Reputation: 103843
We are using cassandra 2.0.17 and we have a table with 50% selects, 40% of updates and 10% of inserts (no deletes).
To have high read performance for such table we found that it is suggested to use LeveledCompactionStrategy (it is supposed to guarantee that 99% of reads will be fulfilled from single SSTable). Every day when I run nodetool cfhistograms
i see more and more SSTtables per read. First day we had 1, than we had 1,2,3 ...
and this morning I am seeing this:
ubuntu@ip:~$ nodetool cfhistograms prodb groups | head -n 20
prodb/groups histograms
SSTables per Read
1 sstables: 27007
2 sstables: 97694
3 sstables: 95239
4 sstables: 3928
5 sstables: 14
6 sstables: 0
7 sstables: 19
The describe groups returns this:
CREATE TABLE groups (
...
) WITH
bloom_filter_fp_chance=0.010000 AND
caching='KEYS_ONLY' AND
comment='' AND
dclocal_read_repair_chance=0.100000 AND
gc_grace_seconds=172800 AND
index_interval=128 AND
read_repair_chance=0.000000 AND
replicate_on_write='true' AND
populate_io_cache_on_flush='false' AND
default_time_to_live=0 AND
speculative_retry='99.0PERCENTILE' AND
memtable_flush_period_in_ms=0 AND
compaction={'class': 'LeveledCompactionStrategy'} AND
compression={'sstable_compression': 'LZ4Compressor'};
Is it normal? In such case we loose the advantage of using LeveledCompaction which as described in the documentation should guarantee 99% of reads from single sstable.
Upvotes: 7
Views: 1738
Reputation: 461
It does depend on the usecase - but as a rule of thumb I normally look at LCS for 90% read to 10% write ratio. From your description you're looking at 50/50 at best.
The additional compaction demands placed by LCS makes it pretty io hungry.

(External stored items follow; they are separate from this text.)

(** * Uploadly: the upload panel and the session gate

    A shallow embedding of the two React components of the repository:
    - [ImageUpload] (the upload panel): [uploadImage], [handleDrop],
      [handleFileInput], [removeImage] and the three [useState] cells
      [isDragging], [uploading], [uploadedImages];
    - [Index] (the session gate): [checkUser], the auth listener,
      [handleSignOut] and what the page renders.

    Every [async] function is cut at its single [await]: the part that runs
    synchronously when the function is called, and the part that runs when
    the awaited promise settles.  Between the two any other event may be
    processed, which is how the JavaScript event loop interleaves several
    uploads and deletes. *)

From Stdlib Require Import List String Ascii ZArith Bool Arith Lia.
From Stdlib Require Import DecimalString DecimalPos DecimalZ Permutation.
Import ListNotations.

Local Open Scope string_scope.
Local Open Scope list_scope.

(** ** JavaScript values shared by the two components *)

(** An [Error] object: only its [message] is ever read. *)
Record JsError : Type := mkError { message : string }.

(** How a promise settles. *)
Inductive Settled (A : Type) : Type :=
| Fulfilled (a : A)
| Rejected (e : JsError).
Arguments Fulfilled {A} a.
Arguments Rejected {A} e.

(** The [{ data, error }] object the supabase client resolves with; the
    code destructures [error] only.  [None] is JavaScript's [null]. *)
Record Response : Type := mkResponse { error : option JsError }.

Definition ok : Settled Response := Fulfilled (mkResponse None).
Definition failed (e : JsError) : Settled Response := Fulfilled (mkResponse (Some e)).

(** The argument of [toast({ title, description, variant })]; [variant] is
    [None] where the property is left out. *)
Inductive ToastVariant : Type := Default | Destructive.

Record Toast : Type := mkToast {
  title : string;
  description : string;
  variant : option ToastVariant
}.

(** How a piece of JavaScript completes: normally with a value, or
    abruptly with a thrown error. *)
Inductive Completion (A : Type) : Type :=
| Normal (a : A)
| Throw (e : JsError).
Arguments Normal {A} a.
Arguments Throw {A} e.

(** ** A state monad with exceptions

    [S] is the store the code mutates.  A thrown error keeps the store as
    it is at the point of the throw. *)
Definition M (S A : Type) : Type := S -> Completion A * S.

Definition ret {S A} (a : A) : M S A := fun s => (Normal a, s).

Definition bind {S A B} (c : M S A) (k : A -> M S B) : M S B :=
  fun s =>
    match c s with
    | (Normal a, s1) => k a s1
    | (Throw e, s1) => (Throw e, s1)
    end.

Definition throw {S A} (e : JsError) : M S A := fun s => (Throw e, s).

Definition modify {S} (f : S -> S) : M S unit := fun s => (Normal tt, f s).

(** [try { body } catch (e) { handler e } finally { fin }] *)
Definition try_catch_finally {S A}
    (body : M S A) (handler : JsError -> M S A) (fin : M S unit) : M S A :=
  fun s =>
    let (c1, s1) := body s in
    let (c2, s2) := match c1 with
                    | Normal a => (Normal a, s1)
                    | Throw e => handler e s1
                    end in
    let (c3, s3) := fin s2 in
    match c3 with
    | Normal _ => (c2, s3)
    | Throw e => (Throw e, s3)
    end.

(** [try { body } catch (e) { handler e }] *)
Definition try_catch {S A} (body : M S A) (handler : JsError -> M S A) : M S A :=
  try_catch_finally body handler (ret tt).

(** The value of [await p] once [p] has settled with [r]. *)
Definition await {S A} (r : Settled A) : M S A :=
  match r with
  | Fulfilled a => ret a
  | Rejected e => throw e
  end.

Declare Scope js_scope.
Delimit Scope js_scope with js.
Notation "x <- c ;; k" := (bind c (fun x => k))
  (at level 61, c at next level, right associativity) : js_scope.
Notation "c ;; k" := (bind c (fun _ => k))
  (at level 61, right associativity) : js_scope.

(** [String.prototype.startsWith] *)
Definition startsWith (s searchString : string) : bool := String.prefix searchString s.
(* ===== verification/Cache.v ===== *)
(** * The informer cache

    [gitstore-controller-manager/internal/cache/cache.go]: the store that
    reconcilers read, the events that follow its mutations, and the recovery
    gate that keeps dispatches out while a snapshot is being replaced. *)

From S2P Require Import Prelude WorkTypes.

(** [RecoveryState]; times are nanoseconds, zero the zero [time.Time]. *)
Record RecoveryState : Type := mkRecovery {
  Recovering : bool;
  LastProgress : Z;
  CompletedAt : Z;
  Pages : Z;
  Rows : Z;
}.
Definition noRecovery : RecoveryState := mkRecovery false 0 0 0 0.

(** [EventHandler]: which of the three callbacks are set. *)
Record EventHandler : Type := mkHandler {
  OnAdd : bool;
  OnUpdate : bool;
  OnDelete : bool;
}.

Section cache.
Context {T : Type}.

(** A call to a callback of the handler registered at an index. *)
Inductive Event : Type :=
| Added (h : nat) (key : WorkItemKey) (obj : T)
| Updated (h : nat) (key : WorkItemKey) (oldObj newObj : T)
| Deleted (h : nat) (key : WorkItemKey) (obj : T).

(** [Cache], with the state of the recovery gate. The channel [drained] is
    kept by its identity: [c_drained] is the channel a waiter would get, and
    [c_closed] the channels that were closed. *)
Record Cache : Type := mkCache {
  c_store : gmap WorkItemKey T;
  c_handlers : list EventHandler;
  c_synced : bool;
  c_recovery : RecoveryState;
  c_dispatches : Z;
  c_drained : option nat;
  c_closed : gset nat;
  c_fresh : nat;
}.

Definition New : Cache := mkCache ∅ [] false noRecovery 0 None ∅ 0.

Definition set_store (c : Cache) (s : gmap WorkItemKey T) : Cache :=
  mkCache s (c_handlers c) (c_synced c) (c_recovery c) (c_dispatches c)
    (c_drained c) (c_closed c) (c_fresh c).
Definition set_recovery (c : Cache) (r : RecoveryState) : Cache :=
  mkCache (c_store c) (c_handlers c) (c_synced c) r (c_dispatches c)
    (c_drained c) (c_closed c) (c_fresh c).
Definition set_gate (c : Cache) (n : Z) (d : option nat) (cl : gset nat) (f : nat) : Cache :=
  mkCache (c_store c) (c_handlers c) (c_synced c) (c_recovery c) n d cl f.

(** ** The store *)

Definition AddEventHandler (c : Cache) (h : EventHandler) : Cache :=
  mkCache (c_store c) (c_handlers c ++ [h]) (c_synced c) (c_recovery c)
    (c_dispatches c) (c_drained c) (c_closed c) (c_fresh c).

(** The callbacks fired for one upserted or deleted key, handler by handler. *)
Definition notifyUpsert (hs : list EventHandler) (key : WorkItemKey) (old : option T) (obj : T)
  : list Event :=
  concat (imap (λ i h, match old with
    | Some o => if OnUpdate h then [Updated i key o obj] else []
    | None => if OnAdd h then [Added i key obj] else []
    end) hs).
Definition notifyDelete (hs : list EventHandler) (key : WorkItemKey) (obj : T) : list Event :=
  concat (imap (λ i h, if OnDelete h then [Deleted i key obj] else []) hs).

Definition SetKey (c : Cache) (key : WorkItemKey) (obj : T) : Cache * list Event :=
  (set_store c (<[key := obj]> (c_store c)),
   notifyUpsert (c_handlers c) key (c_store c !! key) obj).

Definition Get (c : Cache) (key : WorkItemKey) : option T := c_store c !! key.

Definition Delete (c : Cache) (key : WorkItemKey) : Cache * list Event :=
  match c_store c !! key with
  | Some old => (set_store c (delete key (c_store c)), notifyDelete (c_handlers c) key old)
  | None => (c, [])
  end.

(** [Replace]: [order] and [order'] are the orders in which Go iterates the new
    and the old map. *)
Definition Replace (c : Cache) (items : gmap WorkItemKey T)
    (order order' : list (WorkItemKey * T)) : Cache * list Event :=
  let old := c_store c in
  (set_store c items,
   (order ≫= λ '(key, item), notifyUpsert (c_handlers c) key (old !! key) item) ++
   (order' ≫= λ '(key, item),
      match items !! key with
      | Some _ => []
      | None => notifyDelete (c_handlers c) key item
      end)).

Definition ListValues (c : Cache) : list T := (map_to_list (c_store c)).*2.
Definition HasSynced (c : Cache) : bool := c_synced c.
Definition MarkSynced (c : Cache) : Cache :=
  mkCache (c_store c) (c_handlers c) true (c_recovery c) (c_dispatches c)
    (c_drained c) (c_closed c) (c_fresh c).

(** ** The recovery gate *)

(** The critical section of [BeginRecovery]: [None] when it returns at once
    because nothing is dispatched, otherwise the channel it then waits on. *)
Definition BeginRecovery (c : Cache) (now : Z) : option nat * Cache :=
  let c := if Recovering (c_recovery c) then c
           else set_recovery c (mkRecovery true now 0 0 0) in
  if (c_dispatches c =? 0)%Z then (None, c) else
  match c_drained c with
  | Some ch => (Some ch, c)
  | None => (Some (c_fresh c),
             set_gate c (c_dispatches c) (Some (c_fresh c)) (c_closed c) (S (c_fresh c)))
  end.

Definition ObserveListProgress (c : Cache) (now pages rows : Z) : Cache :=
  let r := c_recovery c in
  if Recovering r && (Pages r <? pages)%Z
  then set_recovery c (mkRecovery true now (CompletedAt r) pages rows) else c.

Definition EndRecovery (c : Cache) (now : Z) : Cache :=
  let r := c_recovery c in
  if Recovering r
  then set_recovery c (mkRecovery false (LastProgress r) now (Pages r) (Rows r)) else c.

(** [WaitForRecovery] returns nil at once unless a recovery is in progress. *)
Definition WaitForRecovery (c : Cache) : bool := negb (Recovering (c_recovery c)).

(** The critical section of [AcquireDispatch]: [None] while recovering (the
    caller loops), otherwise the dispatch is counted. *)
Definition AcquireDispatch (c : Cache) : option Cache :=
  if Recovering (c_recovery c) then None
  else Some (set_gate c (c_dispatches c + 1) (c_drained c) (c_closed c) (c_fresh c)).

(** The function [AcquireDispatch] returns. *)
Definition release (c : Cache) : Cache :=
  let n := (c_dispatches c - 1)%Z in
  match c_drained c with
  | Some ch => if (n =? 0)%Z then set_gate c n None ({[ch]} ∪ c_closed c) (c_fresh c)
               else set_gate c n (Some ch) (c_closed c) (c_fresh c)
  | None => set_gate c n None (c_closed c) (c_fresh c)
  end.

(** ** Recovery excludes dispatch

    One list-watch runner drives the recovery; any number of workers acquire
    and release. A runner whose context is cancelled leaves the gate closed. *)
Inductive Runner : Type := RIdle | RWaiting (ch : nat) | RQuiesced.
Record Gate : Type := mkGate { g_c : Cache; g_runner : Runner; g_workers : nat }.

Inductive gstep : Gate → Gate → Prop :=
| gstep_begin_now c n now c' :
    BeginRecovery c now = (None, c') → gstep (mkGate c RIdle n) (mkGate c' RQuiesced n)
| gstep_begin_wait c n now ch c' :
    BeginRecovery c now = (Some ch, c') →
    gstep (mkGate c RIdle n) (mkGate c' (RWaiting ch) n)
| gstep_drained c ch n :
    ch ∈ c_closed c → gstep (mkGate c (RWaiting ch) n) (mkGate c RQuiesced n)
| gstep_cancel c r n : gstep (mkGate c r n) (mkGate c RIdle n)
| gstep_progress c n now p rows :
    gstep (mkGate c RQuiesced n) (mkGate (ObserveListProgress c now p rows) RQuiesced n)
| gstep_end c n now : gstep (mkGate c RQuiesced n) (mkGate (EndRecovery c now) RIdle n)
| gstep_acquire c r n c' :
    AcquireDispatch c = Some c' → gstep (mkGate c r n) (mkGate c' r (S n))
| gstep_release c r n : gstep (mkGate c r (S n)) (mkGate (release c) r n).
Lemma freshConditions_again clock clock' c c' pf cy :
  ct_Namespace c = ct_Namespace c' → ct_ParentRefName c = ct_ParentRefName c' →
  ct_Generation c = ct_Generation c' → ct_Finalizers c = ct_Finalizers c' →
  ct_DeletionTimestamp c = ct_DeletionTimestamp c' → ct_Media c = ct_Media c' →
  Forall2 sameButTime (freshConditions clock' c' pf cy) (freshConditions clock c pf cy).
Proof.
  intros E1 E2 E3 E4 E5 E6. unfold freshConditions, computeFileRefCondition, terminating.
  rewrite <- E3, <- E4, <- E5, <- E6.
  repeat apply Forall2_app; repeat constructor; simpl.
  1-5: unfold parentResolvedCondition; rewrite ?E1, ?E2; by destruct pf.
  1-5: by destruct cy.
  1: destruct (filter _ _); repeat constructor.
  1-5: unfold computeReady, parentResolvedCondition; rewrite ?E1, ?E2;
    destruct (filter _ _); by destruct pf, cy.
  destruct (_ || _); repeat constructor.
Qed.

(** The payload of a patch reads back as the value it was made from, as
    [encoding/json] promises for values whose names are valid UTF-8. *)
Definition readsBack (p : StatusPatch) : Prop :=
  ∀ r, sp_Resolved p = Some (marshal r) → unmarshal (marshal r) = Some r ∧ marshal r ≠ "".
(* ===== verification/Admission.v ===== *)
(** * The admission chain

    [gitstore-api/internal/admission]: the chain of mutating and validating
    policies and webhooks a manifest passes (admission.go, chain.go), the
    policies of catalogue kinds (catalog/*_policy.go), the errors clients are
    shown (error.go) and the scope of kinds (namespace_scope.go). *)

From S2P Require Import Prelude CategoryGraph.

(** ** Requests and decisions *)

Inductive Operation : Type := OperationCreate | OperationUpdate | OperationDelete.
Record AdmissionCondition : Type := mkCondition { ac_Type : string; ac_Status : bool; ac_Reason : string; ac_Message : string }.
(** A decision; a policy may also return nil, or panic. *)
Inductive AdmissionDecision : Type :=
| Allowed (conditions : list AdmissionCondition) (patches : list string)
| Denied (reason field : string).
Inductive Answer : Type := Decided (d : AdmissionDecision) | NilDecision | Panicked.
Definition DecisionAllow (conditions : list AdmissionCondition) : AdmissionDecision := Allowed conditions [].
Definition DecisionDeny (reason field : string) : AdmissionDecision := Denied reason field.

(** ** The chain *)

Section chain.
Context {Request : Type}.
Definition Policy : Type := Request → Answer.
Record Chain : Type := mkChain {
  mutatingPolicies : list Policy;
  mutatingWebhooks : list Policy;
  validatingPolicies : list Policy;
  validatingWebhooks : list Policy;
}.
Definition NewChain : Chain := mkChain [] [] [] [].
Definition RegisterMutatingPolicy (c : Chain) (p : Policy) : Chain :=
  mkChain (mutatingPolicies c ++ [p]) (mutatingWebhooks c) (validatingPolicies c) (validatingWebhooks c).
Definition RegisterMutatingWebhook (c : Chain) (p : Policy) : Chain :=
  mkChain (mutatingPolicies c) (mutatingWebhooks c ++ [p]) (validatingPolicies c) (validatingWebhooks c).
Definition RegisterValidatingPolicy (c : Chain) (p : Policy) : Chain :=
  mkChain (mutatingPolicies c) (mutatingWebhooks c) (validatingPolicies c ++ [p]) (validatingWebhooks c).
Definition RegisterValidatingWebhook (c : Chain) (p : Policy) : Chain :=
  mkChain (mutatingPolicies c) (mutatingWebhooks c) (validatingPolicies c) (validatingWebhooks c ++ [p]).

(** The inner loop replaces the first condition of the type. *)
Fixpoint replaceCondition (dst : list AdmissionCondition) (s : AdmissionCondition) : option (list AdmissionCondition) :=
  match dst with
  | [] => None
  | d :: dst => if bool_decide (ac_Type d = ac_Type s) then Some (s :: dst) else cons d <$> replaceCondition dst s
  end.
Definition mergeConditions (dst src : list AdmissionCondition) : list AdmissionCondition :=
  foldl (λ dst s, default (dst ++ [s]) (replaceCondition dst s)) dst src.
(** [safeCall] and [normalise]: a panic is a denial, nil is an approval. *)
Definition normalise (a : Answer) : AdmissionDecision :=
  match a with Decided d => d | NilDecision => Allowed [] [] | Panicked => Denied "InternalError" "" end.
(** One phase of [Admit]: patches count only while [mutating]. *)
Fixpoint runPhase (mutating : bool) (ps : list Policy) (req : Request) (conditions : list AdmissionCondition) (patches : list string)
  : AdmissionDecision :=
  match ps with
  | [] => Allowed conditions patches
  | p :: ps =>
      match normalise (p req) with
      | Denied reason field => Denied reason field
      | Allowed cs js =>
          runPhase mutating ps req (mergeConditions conditions cs) (if mutating then patches ++ js else patches)
      end
  end.
Definition andThen (d : AdmissionDecision) (k : list AdmissionCondition → list string → AdmissionDecision) : AdmissionDecision :=
  match d with Allowed cs js => k cs js | Denied reason field => Denied reason field end.
Definition Admit (c : Chain) (req : Request) : AdmissionDecision :=
  andThen (runPhase true (mutatingPolicies c) req [] []) (λ cs js,
  andThen (runPhase true (mutatingWebhooks c) req cs js) (λ cs js,
  andThen (runPhase false (validatingPolicies c) req cs js) (λ cs js,
  runPhase false (validatingWebhooks c) req cs js))).

(** ** What the chain decides *)

Definition stages (c : Chain) : list Policy :=
  mutatingPolicies c ++ mutatingWebhooks c ++ validatingPolicies c ++ validatingWebhooks c.
Definition conditionsOf (a : Answer) : list AdmissionCondition := match normalise a with Allowed cs _ => cs | Denied _ _ => [] end.
Definition patchesOf (a : Answer) : list string := match normalise a with Allowed _ js => js | Denied _ _ => [] end.
Definition approves (req : Request) (p : Policy) : Prop := ∃ cs js, normalise (p req) = Allowed cs js.
Definition mergeAll (css : list (list AdmissionCondition)) (cs : list AdmissionCondition) : list AdmissionCondition :=
  foldl mergeConditions cs css.

(** A phase ends at the first stage that does not approve. *)
Lemma runPhase_spec mutating ps req cs js :
  (Forall (approves req) ps ∧
   runPhase mutating ps req cs js =
     Allowed (mergeAll ((λ p, conditionsOf (p req)) <$> ps) cs)
       (if mutating then js ++ concat ((λ p, patchesOf (p req)) <$> ps) else js)) ∨
  ∃ pre p post reason field, ps = pre ++ p :: post ∧ Forall (approves req) pre ∧ normalise (p req) = Denied reason field ∧
    runPhase mutating ps req cs js = Denied reason field.
Proof.
  revert cs js. induction ps as [|p ps IH]; intros cs js; cbn [runPhase].
  - left. split; [constructor|]. simpl. destruct mutating; [by rewrite app_nil_r|done].
  - destruct (normalise (p req)) as [cs1 js1|reason field] eqn:En.
    + destruct (IH (mergeConditions cs cs1) (if mutating then js ++ js1 else js)) as [[Hall ->]|(pre & q & post & reason & field & -> & Hpre & Hq & ->)].
      * left. split; [constructor; [by exists cs1, js1|done]|]. cbn [fmap list_fmap]. unfold mergeAll, conditionsOf at 2, patchesOf at 2.
        rewrite En. simpl. destruct mutating; [by rewrite app_assoc|done].
      * right. exists (p :: pre), q, post, reason, field. split_and!; try done. constructor; [by exists cs1, js1|done].
    + right. exists [], p, ps, reason, field. by split_and!.
Qed.

(** The last condition of a type, and where it stands. *)
Definition conditionFor (ty : string) (cs : list AdmissionCondition) : option AdmissionCondition :=
  last (filter (λ c, ac_Type c = ty) cs).
Lemma replaceCondition_spec dst s :
  NoDup (ac_Type <$> dst) →
  match replaceCondition dst s with
  | Some dst' => ac_Type <$> dst' = ac_Type <$> dst ∧ ac_Type s ∈ ac_Type <$> dst ∧
      ∀ ty, conditionFor ty dst' = if decide (ac_Type s = ty) then Some s else conditionFor ty dst
  | None => ac_Type s ∉ ac_Type <$> dst
  end.
Proof.
  induction dst as [|d dst IH]; simpl; [intros _; apply not_elem_of_nil|]. intros [Hd Hnd]%NoDup_cons.
  destruct (bool_decide_reflect (ac_Type d = ac_Type s)) as [E|E].
  - rewrite <- E. split; [simpl; by rewrite E|]. split; [by left|]. intros ty. unfold conditionFor. rewrite !filter_cons, <- E.
    case_decide as Ht; [|done]. subst ty.
    assert (filter (λ c, ac_Type c = ac_Type d) dst = []) as ->; [|done].
    apply elem_of_nil_inv. intros c [Ht Hc]%list_elem_of_filter. apply Hd, list_elem_of_fmap. by exists c.
  - specialize (IH Hnd). destruct (replaceCondition dst s) as [dst'|]; simpl.
    + destruct IH as (H1 & H2 & H3). split; [exact (f_equal (cons (ac_Type d)) H1)|]. split; [by right|].
      intros ty. specialize (H3 ty). unfold conditionFor in *. rewrite !filter_cons.
      destruct (decide (ac_Type d = ty)) as [Ht|Ht]; [|exact H3]. rewrite !last_cons, H3. by rewrite !decide_False by congruence.
    + intros [Hs|Hs]%elem_of_cons; [congruence|done].
Qed.
Lemma conditionFor_app ty l l' :
  conditionFor ty (l ++ l') = match conditionFor ty l' with Some c => Some c | None => conditionFor ty l end.
Proof. unfold conditionFor. rewrite filter_app. apply last_app. Qed.
Lemma mergeConditions_spec dst src :
  NoDup (ac_Type <$> dst) →
  NoDup (ac_Type <$> mergeConditions dst src) ∧ ∀ ty, conditionFor ty (mergeConditions dst src) = conditionFor ty (dst ++ src).
Proof.
  unfold mergeConditions. revert dst. induction src as [|s src IH]; intros dst Hnd; cbn [foldl]; [by rewrite app_nil_r|].
  pose proof (replaceCondition_spec dst s Hnd) as Hr.
  assert (NoDup (ac_Type <$> default (dst ++ [s]) (replaceCondition dst s)) ∧
    ∀ ty, conditionFor ty (default (dst ++ [s]) (replaceCondition dst s)) = conditionFor ty (dst ++ [s])) as [Hn Hc].
  { destruct (replaceCondition dst s) as [dst'|]; simpl.
    - destruct Hr as (H1 & _ & H3). split; [by rewrite H1|]. intros ty. rewrite H3, conditionFor_app.
      unfold conditionFor at 2. rewrite filter_cons, filter_nil. by case_decide.
    - split; [|done]. rewrite fmap_app. apply NoDup_app. split; [done|]. split; [set_solver|apply NoDup_singleton]. }
  destruct (IH _ Hn) as [H1 H2]. split; [done|]. intros ty. rewrite H2, (cons_middle s dst src), app_assoc, !(conditionFor_app ty _ src).
  by rewrite Hc.
Qed.
Lemma mergeAll_spec css cs :
  NoDup (ac_Type <$> cs) →
  NoDup (ac_Type <$> mergeAll css cs) ∧ ∀ ty, conditionFor ty (mergeAll css cs) = conditionFor ty (cs ++ concat css).
Proof.
  unfold mergeAll. revert cs. induction css as [|c css IH]; intros cs Hnd; simpl; [by rewrite app_nil_r|].
  destruct (mergeConditions_spec cs c Hnd) as [H1 H2]. destruct (IH _ H1) as [H3 H4]. split; [done|].
  intros ty. rewrite H4, app_assoc, !(conditionFor_app ty _ (concat css)). by rewrite H2.
Qed.
Lemma mergeAll_app css css' cs : mergeAll (css ++ css') cs = mergeAll css' (mergeAll css cs).
Proof. unfold mergeAll. by rewrite foldl_app. Qed.

Notation conds := (λ req (ps : list Policy), (λ p, conditionsOf (p req)) <$> ps).
Notation jsons := (λ req (ps : list Policy), concat ((λ p, patchesOf (p req)) <$> ps)).
Definition refuses (req : Request) (ps : list Policy) (d : AdmissionDecision) : Prop :=
  ∃ pre p post reason field, ps = pre ++ p :: post ∧ Forall (approves req) pre ∧ normalise (p req) = Denied reason field ∧
    d = Denied reason field.
Lemma refuses_app_l req ps qs d : refuses req ps d → refuses req (ps ++ qs) d.
Proof.
  intros (pre & p & post & reason & field & -> & H). exists pre, p, (post ++ qs), reason, field. by rewrite <- app_assoc.
Qed.
Lemma refuses_app_r req ps qs d : Forall (approves req) ps → refuses req qs d → refuses req (ps ++ qs) d.
Proof.
  intros Hp (pre & p & post & reason & field & -> & Hpre & H). exists (ps ++ pre), p, post, reason, field.
  split; [by rewrite <- app_assoc|]. split; [by apply Forall_app|done].
Qed.
(** The chain refuses with the denial of the first stage that denies or panics;
    otherwise it approves, with the patches of the mutating stages in their
    order, and for every type the last condition a stage set. *)
Theorem Admit_exact c req :
  (Forall (approves req) (stages c) ∧ ∃ cs,
     Admit c req = Allowed cs (jsons req (mutatingPolicies c ++ mutatingWebhooks c)) ∧ NoDup (ac_Type <$> cs) ∧
     ∀ ty, conditionFor ty cs = conditionFor ty (concat (conds req (stages c)))) ∨
  refuses req (stages c) (Admit c req).
Proof.
  unfold Admit, stages.
  destruct (runPhase_spec true (mutatingPolicies c) req [] []) as [[H1 ->]|(pre & p & post & re & fi & E & Hpre & Hp & ->)];
    [cbn [andThen]|right; apply refuses_app_l; by exists pre, p, post, re, fi].
  set (cs1 := mergeAll _ []).
  match goal with |- context [runPhase true (mutatingWebhooks c) req cs1 ?js] =>
    destruct (runPhase_spec true (mutatingWebhooks c) req cs1 js) as [[H2 ->]|(pre & p & post & re & fi & E & Hpre & Hp & ->)] end;
    [cbn [andThen]|right; apply refuses_app_r, refuses_app_l; [done|]; by exists pre, p, post, re, fi].
  set (cs2 := mergeAll _ cs1).
  match goal with |- context [runPhase false (validatingPolicies c) req cs2 ?js] =>
    destruct (runPhase_spec false (validatingPolicies c) req cs2 js) as [[H3 ->]|(pre & p & post & re & fi & E & Hpre & Hp & ->)] end;
    [cbn [andThen]|right; apply refuses_app_r, refuses_app_r, refuses_app_l; [done..|]; by exists pre, p, post, re, fi].
  set (cs3 := mergeAll _ cs2).
  match goal with |- context [runPhase false (validatingWebhooks c) req cs3 ?js] =>
    destruct (runPhase_spec false (validatingWebhooks c) req cs3 js) as [[H4 ->]|(pre & p & post & re & fi & E & Hpre & Hp & ->)] end;
    [|right; apply refuses_app_r, refuses_app_r, refuses_app_r; [done..|]; by exists pre, p, post, re, fi].
  left. split; [by rewrite !Forall_app|]. eexists. split; [by rewrite fmap_app, concat_app|].
  subst cs1 cs2 cs3. rewrite <- !mergeAll_app, <- !fmap_app, <- ?app_assoc. apply mergeAll_spec, NoDup_nil_2.
Qed.
End chain.
Arguments Policy : clear implicits.
Arguments Chain : clear implicits.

It's highly likely that compaction is backed up and your levels are not balanced. The easiest way to tell is to run nodetool cfstats for the table in question.
You're looking for the line:
SSTables in each level: [2042/4, 10, 119/100, 232, 0, 0, 0, 0, 0]
The numbers in the square brackets shows how many sstables are in each level. [L0, L1, L2 ...]. The number after the slash is the ideal level. As a rule of thumb L1 should be 10, L2 100, L3 1000 etc.
New sstables go in at L0 and then gradually move up. You can see the above example is in a really bad state. We've still got 2000 sstables to process more than exists in all other levels. The performance here will be massively worse than if I'd just used STCS.
Nodetool cfstats makes it pretty easy to measure if LCS is keeping up with your usecase. Just dump out the above every 15 minutes throughout the day. Any time your levels are unbalanced the read performance will suffer. If it's constantly behind you probably want to switch to STCS. If it spikes for say 10 minutes when you data load but the rest of the day is fine - then you may decide to live with it. If it never goes out of balance - stick with LCS - it's totally working for you.
As a side note - 2.1 allows L0 to carry out STCS style merging which will help in the situation where you have a temporary spike. If you're in the ten minute scenario above - it's almost certainly worth an upgrade.
Upvotes: 21